As the UK enters another unsettling time & the political leadership of our country hangs in the balance; we look to global ideals to retain a sense of balance for Earths future.
The economic growth of our planet is imperative for our survival, but brings with it it’s own challenges. In a time where global governments, agencies & industry are seeking ways to save our Earth from advancing climate change; the needs of the people who inhabit Earth, are still paramount. Therefore, when the UN defined the SDG’s (Sustainable Development Goals) they redefined the needs of the geology, biology, biodiversity & anthropological needs of the planet.
SUSTAINABLE DEVELOPMENT GOAL 8 : Promote sustained, inclusive and sustainable economic growth, full and productive employment.
When we look beyond the UK at the facts & figures, we see a global map of how the human race are coping in modern times & despite vast developments in our evolution, there are still some considerable disparities between the extreme wealth of some developed countries & the abject poverty of those torn apart by civil & political wars, climate change & adverse living conditions.
The United Nations Development Programme (UNDP) starts that:
- An estimated 172 million people worldwide were without work in 2018 – an unemployment rate of 5 percent.
- As a result of an expanding labour force, the number of unemployed is projected to increase by 1 million every year and reach 174 million by 2020.
- Some 700 million workers lived in extreme or moderate poverty in 2018, with less than US$3.20 per day.
- Women’s participation in the labour force stood at 48 per cent in 2018, compared with 75 percent for men. Around 3 in 5 of the 3.5 billion people in the labour force in 2018 were men.
- Overall, 2 billion workers were in informal employment in 2016, accounting for 61 per cent of the world’s workforce.
- Many more women than men are underutilized in the labour force—85 million compared to 55 million. (1)
With these figures in mind, we consider how this information tallies with the needs of the environment & how the UK economic growth has fared since it adopted the SDG’s.
The Clean Growth strategy launched in October 2017, has redefined how the UK plans to move forward, ensuring our economic growth is still able to focus on the expectations of the Paris Agreement(2015) & the Climate Change Act(2008)
The Clean Growth Strategy having been spurned by Sections 12 and 14 of the Climate Change Act 2008, has already achieved vast changes to our countries decarbonization programme & boosted our low carbon economy.
‘The UK was one of the first countries to recognise and act on the economic and security threats of climate change. The Climate Change Act, passed in 2008, committed the UK to reducing greenhouse gas emissions by at least 80% by 2050 when compared to 1990 levels, through a process of setting 5 year caps on greenhouse gas emissions termed ‘Carbon Budgets’. (2)
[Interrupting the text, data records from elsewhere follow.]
(** * Product demo service: models and routes

    A shallow embedding of [service/models.py] and [service/routes.py]
    (a Flask + SQLAlchemy CRUD service for a single [Product] table) and
    the verification of its natural-language specification.

    Layout:
    - [PyStr]: the few [str] methods the service calls;
    - [PyDecimal]: the values of Python's [decimal.Decimal], its
      constructor and its [__str__];
    - Python values, exceptions and the [Category] enumeration;
    - [Product] instances, [serialize] and [deserialize];
    - the SQLAlchemy session and the storage behind it, as a state and
      exception monad over a heap of instances;
    - the persistence methods of [Product] and the route handlers;
    - the properties: the round trip of [Decimal] through text, what
      the unit of work does when one instance has changes, the
      invariant of the session, the tests of the repository run on the
      model, the specification, claim by claim, and further properties
      of the methods and the handlers.

    Left out: the logging calls, [init_db] and the static home page. *)

From Stdlib Require Import ZArith NArith List String Ascii Bool Lia.
From Stdlib Require Import DecimalString DecimalN DecimalPos DecimalFacts.
From Stdlib Require Import SpecFloat.
From stdpp Require Import base option list gmap.

Set Warnings "-register-all".

Local Open Scope string_scope.
Local Open Scope Z_scope.
Local Arguments String.append !_ _ / : simpl nomatch.

(* ================================================================= *)
(** ** Text *)

(** Python [str] values are modelled by [string]: sequences of 8-bit
    characters, of which the ASCII ones carry the usual classes (digit,
    white space, upper case). *)

Module PyStr.

Definition is_digit (c : ascii) : bool :=
  let n := N_of_ascii c in ((48 <=? n) && (n <=? 57))%N.

(** [str.isspace] on ASCII: TAB, LF, VT, FF, CR, FS, GS, RS, US, SP. *)
Definition is_space (c : ascii) : bool :=
  let n := N_of_ascii c in
  (((9 <=? n) && (n <=? 13)) || ((28 <=? n) && (n <=? 32)))%N.

Definition is_upper (c : ascii) : bool :=
  let n := N_of_ascii c in ((65 <=? n) && (n <=? 90))%N.

Definition lower_char (c : ascii) : ascii :=
  if is_upper c then ascii_of_N (N_of_ascii c + 32) else c.

(** [s.lower()] *)
Fixpoint lower (s : string) : string :=
  match s with
  | EmptyString => EmptyString
  | String c s' => String (lower_char c) (lower s')
  end.

Fixpoint lstrip (s : string) : string :=
  match s with
  | EmptyString => EmptyString
  | String c s' => if is_space c then lstrip s' else s
  end.

Fixpoint rstrip (s : string) : string :=
  match s with
  | EmptyString => EmptyString
  | String c s' =>
      match rstrip s' with
      | EmptyString => if is_space c then EmptyString else String c EmptyString
      | r => String c r
      end
  end.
We have been among the most successful countries in the developed world in growing our economy while reducing emissions. Since 1990, we have cut emissions by 42% while our economy has grown by two-thirds. (2)
The UK low carbon economy could grow by an estimated 11% per year between 2015 and 2030 – 4 times faster than the rest of the economy – and could deliver between £60 billion and £170 billion of export sales of goods and services by 2030. (2)
Theresa May’s introduction to the Clean Growth Strategy, made for an encouraging read in the face of advanced climate change & in recognition of our net zero economic growth plans.
“Protecting our environment for the next generation also benefits our wider economic prosperity. The UK has helped new green industries to develop which have brought jobs and growth, even as we have taken decisive action to protect the world around us.
In this document, we set out the actions we are taking to put clean growth at the centre of our modern Industrial Strategy: changing the way we heat our homes, power our cars, and run our electricity grid. But we cannot achieve this through Government action alone. We must harness the ingenuity and determination of all our people and businesses across the country if we are to build a better, greener Britain. The Government will help British businesses and entrepreneurs to seize the opportunities which the global low carbon economy presents, from electric vehicles to offshore wind. “(2)
Dolphin N2 is one of the British businesses Theresa May refers to. Dolphin N2 having already benefited from Government funding through the Government’s InnovateUK programme with a £4.8m InnovateUK grant; are now moving into their next phase of seeking investment from industry.
Dolphin N2 being an off shoot of international company Ricardo Plc, are a great example of how the economic growth of the UK, is balanced against the needs of the environment.
‘The business case for the technology is based on much lower CapExthan low emission alternatives, and a rapid payback versus conventional (usually Diesel) technology. On-cost for the ThermoPower engine is estimated at around +20% vs conventional Diesel, with a fuel saving of 10% giving payback in a year or less; for CryoPower, capital cost is estimated at around 50% of the cost of a commercial Diesel engine; fuel cost savings of up to 20% per year will again give a rapid payback on the extra cost. ‘(3)
From the inception of the Dolphin N2 name, the company has seen it’s team members grow & develop, with specialists from National & International sources joining the team. This proves that the needs of SDG8 are practically being met, in a collaborative way.